Tuesday, October 21, 2014

Ectotherms and endotherms

Ideas

Thoughts

  1. Analogy: endotherms consume more energy (food) than ectotherms; similarly, houses with AC consume more energy than those using external factors (wind, angle to sun rays, ...) (biomimicry) (high cost vs low cost)
  2. Insulation (cost), also clue for eco-housing

That's Why

  1. That's why pothos variegated leaves show up when there is enough exposure to strong direct sunlight.
  2. That's why you have to stay hydrated when exposed to strong direct sunlight!
  3. That's why we can catch cold when we are exposed to cold temperature for a while.
  4. Hibernation: to escape the cost of endothermy.
  5. Humans have a built-in AC! endotherms (scientifically proven).
  6. Fat insulates heat loss, that's why fat people feel hot!
  7. That's why red cheeks in cold weather.
  8. Shade plants (that's why).

Do

  1. Structure: Interesting, thoughts (do), summary; in paragraph form? (post Is on FB page/blog?
  2. Show diagrams (graphs) in plants course (to explain phenomena) (science).

Digest

  • ectotherms: "rely on external sources of heat."; organisms that have the same body temperature of their environment; they acquire the temperature of the medium in which they live:
    • a parasitic worm in the gut of a mammal
    • a fungal mycelium in the soil
    • a sponge in the sea
  • endotherms: "regulate their temperature by the production of heat within their own bodies"
    • "terrestrial organisms, exposed to the sun and the air, acquire heat directly by absorbing solar radiation or are cooled by the latent heat of evaporation of water"
    • "the reflective, shiny or silvery leaves of many desert plants reflect radiation that might otherwise heat the leaves"
    • "a lizard chooses to warm itself by basking on a hot sunlit rock or escapes from the heat by finding shade"
    • insects: "bumblebees raise their body temperature by shivering their flight muscles"
    • "birds and mammals use metabolic heat almost all of the time to maintain an almost perfectly constant body temperature"
  • Heat loss in endotherms is moderated by:
    • insulation in the form of
      • fur
      • feathers
      • fat
    • controlling blood flow near the skin surface
  • Endotherms pay the price of a large expenditure of energy to regulate their temperature.
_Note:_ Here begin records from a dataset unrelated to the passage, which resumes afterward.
(* ===== verification/Bytes.v ===== *)
(** * Strings as byte sequences

    Go strings and byte slices: [bytes_of] and [string_of] convert between a [string] and the
    list of its bytes. *)

From S2P Require Import Prelude.
From Stdlib Require Import Ascii.

Definition byte_of_ascii (a : ascii) : Z := Z.of_N (N_of_ascii a).
Definition ascii_of_byte (b : Z) : ascii := ascii_of_N (Z.to_N b).

Fixpoint bytes_of (s : string) : list Z :=
  match s with
  | EmptyString => []
  | String a s => byte_of_ascii a :: bytes_of s
  end.

Fixpoint string_of (l : list Z) : string :=
  match l with
  | [] => EmptyString
  | b :: l => String (ascii_of_byte b) (string_of l)
  end.

Lemma byte_of_ascii_range a : is_byte (byte_of_ascii a).
Proof. unfold is_byte, byte_of_ascii. pose proof (N_ascii_bounded a). lia. Qed.

Lemma ascii_of_byte_of_ascii a : ascii_of_byte (byte_of_ascii a) = a.
Proof. unfold ascii_of_byte, byte_of_ascii. rewrite N2Z.id. apply ascii_N_embedding. Qed.

Lemma string_of_bytes_of s : string_of (bytes_of s) = s.
Proof. induction s as [|a s IH]; [done|]. cbn. by rewrite ascii_of_byte_of_ascii, IH. Qed.

Lemma bytes_of_range s : Forall is_byte (bytes_of s).
Proof. induction s; constructor; [apply byte_of_ascii_range|done]. Qed.

Lemma bytes_of_inj s1 s2 : bytes_of s1 = bytes_of s2 -> s1 = s2.
Proof. intros H. by rewrite <- (string_of_bytes_of s1), H, string_of_bytes_of. Qed.
Lemma init_ok (ms : MS) seq subj ts :
  sched_inv ms -> is_u64 seq -> is_i64 ts ->
  (forall subj', seqToSubj ms !! seq = Some subj' -> subj' = subj) ->
  sched_inv (init ms seq subj ts) /\
  schedules (init ms seq subj ts) = <[subj := mkSchedule seq ts]> (schedules ms) /\
  inflight (init ms seq subj ts) = inflight ms ∖ {[subj]}.
Proof.
  intros Hinv Hs Hts Hf. pose proof (inv_maps _ Hinv) as Hm. unfold init.
  destruct (schedules ms !! subj) as [sched|] eqn:E; (split; [|done]).
  - destruct (ttls_remove_ok ms subj sched Hinv E) as [Hok Ht].
    destruct (tw_add_other ms subj seq ts _ Hm Hs Hts Hf Hok Ht) as [Hok' Ht'].
    split; [|done|exact Ht']. apply maps_inv_set; [done..|]. by rewrite E.
  - destruct (tw_add_other ms subj seq ts (ttls ms) Hm Hs Hts Hf (inv_wheel _ Hinv)) as [Hok' Ht'].
    { intros [s e]. rewrite (inv_tasks _ Hinv). unfold sched_task. cbn. split; [|naive_solver].
      intros [subj' Hs']. exists subj'. split; [|done]. intros ->. congruence. }
    split; [|done|exact Ht']. apply maps_inv_set; [done..|]. by rewrite E.
Qed.

Lemma not_inflight (ms : MS) subj :
  maps_inv ms -> schedules ms !! subj = None -> inflight ms = inflight ms ∖ {[subj]}.
Proof.
  intros Hm E. apply leibniz_equiv. assert (subj ∉ inflight ms); [|set_solver].
  intros Hin. apply (inv_inflight _ Hm) in Hin. rewrite E in Hin. by destruct Hin.
Qed.

Lemma removeSubject_maps (ms : MS) subj :
  maps_inv ms ->
  maps_inv (removeSubject ms subj) /\
  schedules (removeSubject ms subj) = delete subj (schedules ms) /\
  inflight (removeSubject ms subj) = inflight ms ∖ {[subj]}.
Proof.
  intros Hm. unfold removeSubject. destruct (schedules ms !! subj) as [sched|] eqn:E.
  - split; [|done]. split; cbn.
    + intros seq subj'. rewrite lookup_delete_Some, (inv_index _ Hm). split.
      * intros [Hne (sc&Hsc&Heq)]. exists sc. split; [|done]. rewrite lookup_delete_ne; [done|]. congruence.
      * intros (sc&Hsc&Heq). apply lookup_delete_Some in Hsc as [Hne Hsc]. split; [|by exists sc].
        intros Heq'. apply Hne. eapply (schedule_seq_inj ms); [done..|congruence].
    + intros subj' [Hin Hne]%elem_of_difference. rewrite lookup_delete_is_Some.
      split; [set_solver|by apply (inv_inflight _ Hm)].
    + intros subj' sc [_ Hsc]%lookup_delete_Some. by eapply (inv_range _ Hm).
  - split_and!; [done|by rewrite delete_id|by apply not_inflight].
Qed.

Lemma removeSubject_ok (ms : MS) subj :
  sched_inv ms ->
  sched_inv (removeSubject ms subj) /\
  schedules (removeSubject ms subj) = delete subj (schedules ms) /\
  inflight (removeSubject ms subj) = inflight ms ∖ {[subj]}.
Proof.
  intros Hinv. destruct (removeSubject_maps ms subj (inv_maps _ Hinv)) as (Hm&Hs&Hf).
  split; [|done]. unfold removeSubject in *. destruct (schedules ms !! subj) as [sched|] eqn:E; [|done].
  destruct (ttls_remove_ok ms subj sched Hinv E) as [Hok Ht]. split; [done|done|].
  intros [s e]. cbn [ttls]. rewrite Ht. unfold sched_task. cbn. apply exist_proper. intros subj'.
  rewrite lookup_delete_Some. naive_solver.
Qed.

Lemma sched_inv_timer (ms : MS) tm rn dl :
  sched_inv ms -> sched_inv (mkScheduling (ttls ms) tm rn dl (schedules ms) (seqToSubj ms) (inflight ms)).
Proof. intros [[H1 H2 H3] H4 H5]. split; [by split|exact H4|exact H5]. Qed.

Lemma resetTimer_ok (ms : MS) now1 now2 :
  sched_inv ms ->
  sched_inv (resetTimer ms now1 now2) /\ schedules (resetTimer ms now1 now2) = schedules ms /\
  inflight (resetTimer ms now1 now2) = inflight ms.
Proof.
  intros Hinv. unfold resetTimer.
  repeat first [by split_and! | by (split; [by apply sched_inv_timer|]) | case_match].
Qed.

Lemma update_ok (ms : MS) subj ts now1 now2 :
  sched_inv ms -> is_i64 ts ->
  let ms' := update ms subj ts now1 now2 in
  sched_inv ms' /\
  schedules ms' = (match schedules ms !! subj with
                   | Some sched => <[subj := mkSchedule (sched_seq sched) ts]> (schedules ms)
                   | None => schedules ms
                   end) /\
  inflight ms' = inflight ms ∖ {[subj]}.
Proof.
  intros Hinv Hts. pose proof (inv_maps _ Hinv) as Hm. cbn zeta. unfold update.
  destruct (schedules ms !! subj) as [sched|] eqn:E.
  - destruct (ttls_remove_ok ms subj sched Hinv E) as [Hok Ht].
    assert (seqToSubj ms !! sched_seq sched = Some subj) as Hidx by (apply Hm; eauto).
    assert (is_u64 (sched_seq sched)) as Hr by (by eapply (inv_range _ Hm)).
    assert (forall subj', seqToSubj ms !! sched_seq sched = Some subj' -> subj' = subj) as Hf by congruence.
    destruct (tw_add_other ms subj (sched_seq sched) ts _ Hm Hr Hts Hf Hok Ht) as [Hok' Ht'].
    destruct (resetTimer_ok (mkScheduling
      (tw_Add (ttls_remove (ttls ms) (sched_seq sched) (sched_ts sched)) (sched_seq sched) ts)
      (timer ms) (running ms) (deadline ms) (<[subj:=mkSchedule (sched_seq sched) ts]> (schedules ms))
      (seqToSubj ms) (inflight ms ∖ {[subj]})) now1 now2) as (Hi&->&->); [|done].
    split; [|done|exact Ht'].
    pose proof (maps_inv_set ms subj (sched_seq sched) ts
      (tw_Add (ttls_remove (ttls ms) (sched_seq sched) (sched_ts sched)) (sched_seq sched) ts)
      (timer ms) (running ms) (deadline ms) (delete (sched_seq sched) (seqToSubj ms)) Hm) as Hset.
    rewrite E, insert_delete_eq, (insert_id (seqToSubj ms)) in Hset by done.
    by apply Hset.
  - split_and!; [done..|by apply not_inflight].
Qed.

Lemma markInflight_ok (ms : MS) subj :
  maps_inv ms -> maps_inv (markInflight ms subj) /\ schedules (markInflight ms subj) = schedules ms /\
    ttls (markInflight ms subj) = ttls ms /\
    forall s, s ∈ inflight (markInflight ms subj) <->
      s ∈ inflight ms \/ s = subj /\ is_Some (schedules ms !! subj).
Proof.
  intros [H1 H2 H3]. unfold markInflight. destruct (schedules ms !! subj) eqn:E.
  - split_and!; [split; cbn; [done| |done]|done|done|cbn; set_solver].
    intros s [Hs|Hs]%elem_of_union; [by apply H2|]. apply elem_of_singleton in Hs as ->. by rewrite E.
  - split_and!; [done..|]. intros s. split; [by left|]. intros [?|[_ [? ?]]]; [done|]. done.
Qed.

Lemma remove_ok (ms : MS) seq subj ts :
  sched_inv ms -> schedules ms !! subj = Some (mkSchedule seq ts) -> remove ms seq = removeSubject ms subj.
Proof.
  intros Hinv Hs. unfold remove.
  assert (seqToSubj ms !! seq = Some subj) as -> by (apply (inv_maps _ Hinv); eauto). done.
Qed.

(** ** Scheduled messages *)

Section scheduled.
Context {StoreMsg InMsg : Type}.
Context (sm_subj : StoreMsg -> string) (loadMsg : Z -> option StoreMsg)
  (prepare : StoreMsg -> Z -> option InMsg).

Inductive fate_of : Type := Emit (m : InMsg) | Keep | Drop.

(** What becomes of a due task of subject [subj]. *)
Definition fate (ms : MS) (subj : string) (p : Z * Z) : fate_of :=
  match loadMsg p.1 with
  | None => Drop
  | Some sm =>
      if bool_decide (subj ∈ inflight ms) then Keep else
      match prepare sm p.2 with Some m => Emit m | None => Drop end
  end.

(** A stored message is found under the subject of its schedule. *)
Definition load_ok (ms : MS) : Prop :=
  forall subj sched sm, schedules ms !! subj = Some sched ->
    loadMsg (sched_seq sched) = Some sm -> sm_subj sm = subj.

(** One call of the callback on a task of subject [subj]. *)
Lemma expire_cb_step (ms : MS) msgs subj p :
  maps_inv ms -> load_ok ms -> schedules ms !! subj = Some (mkSchedule p.1 p.2) ->
  exists ms1 b, expire_cb sm_subj loadMsg prepare (ms, msgs) p.1 p.2 =
      ((ms1, msgs ++ match fate ms subj p with Emit m => [(p.1, m)] | _ => [] end), b,
       match fate ms subj p with Drop => true | _ => false end) /\
    (b = true -> fate ms subj p = Drop) /\
    maps_inv ms1 /\ ttls ms1 = ttls ms /\
    schedules ms1 = (match fate ms subj p with Drop => delete subj (schedules ms) | _ => schedules ms end) /\
    inflight ms1 = (match fate ms subj p with
                    | Drop => inflight ms ∖ {[subj]}
                    | Emit _ => inflight ms ∪ {[subj]}
                    | Keep => inflight ms
                    end).
Proof.
  intros Hm Hl Hs. unfold expire_cb, fate.
  assert (seqToSubj ms !! p.1 = Some subj) as Hidx by (apply Hm; eauto).
  assert (with_ttls (remove ms p.1) (ttls ms) = with_ttls (removeSubject ms subj) (ttls ms)) as Hrm
    by (unfold remove; by rewrite Hidx).
  destruct (removeSubject_maps ms subj Hm) as ([? ? ?]&Hs1&Hf1).
  assert (maps_inv (with_ttls (removeSubject ms subj) (ttls ms))) as Hm1 by (by split).
  destruct (loadMsg p.1) as [sm|] eqn:El.
  - assert (sm_subj sm = subj) as -> by (by eapply (Hl subj (mkSchedule p.1 p.2))).
    unfold isInflight. case_bool_decide; [do 2 eexists; by rewrite app_nil_r|].
    destruct (prepare sm p.2) as [m|].
    + exists (markInflight ms subj), false. destruct (markInflight_ok ms subj Hm) as (?&?&?&?).
      split_and!; try done. unfold markInflight. by rewrite Hs.
    + exists (with_ttls (removeSubject ms subj) (ttls ms)). eexists. rewrite Hrm, app_nil_r.
      split; [done|]. by split_and!.
  - exists (with_ttls (removeSubject ms subj) (ttls ms)). eexists. rewrite Hrm, app_nil_r.
    split; [done|]. by split_and!.
Qed.

Definition emitted (ms : MS) (subj : string) (p : Z * Z) : option (Z * InMsg) :=
  match fate ms subj p with Emit m => Some (p.1, m) | _ => None end.

Definition dropped (ms : MS) (subj : string) (p : Z * Z) : bool :=
  match fate ms subj p with Drop => true | _ => false end.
An even larger amount of energy is used outside the organism's thermoneutral zone.
  • "The responses of endotherms and ectotherms to changing temperatures are not so different."
    • Both are at risk of being killed by even short exposures to very low temperatures and by more prolonged exposure to moderately low temperatures
    • Both have an optimal environmental temperature and upper and lower lethal limits
    • There are also costs to both when they live at temperatures that are not optimal.
    • Temperatures only a few degrees higher than the metabolic optimum are liable to be lethal to endotherms as well as ectotherms
  • Ectotherms are not more primitive than endotherms.
  • "Most environments on earth are inhabited by mixed communities of endothermic and ectothermic animals."
  • Contrast
    • endotherms: high cost–high benefit strategy
    • ectotherms: the low cost–low benefit strategy

Questions

  1. What would it be like if humans were ectotherms?
  2. What are the advantages of ectotherms and the advantages of endotherms?
  3. Why are there ectotherms and endotherms, why not just one type?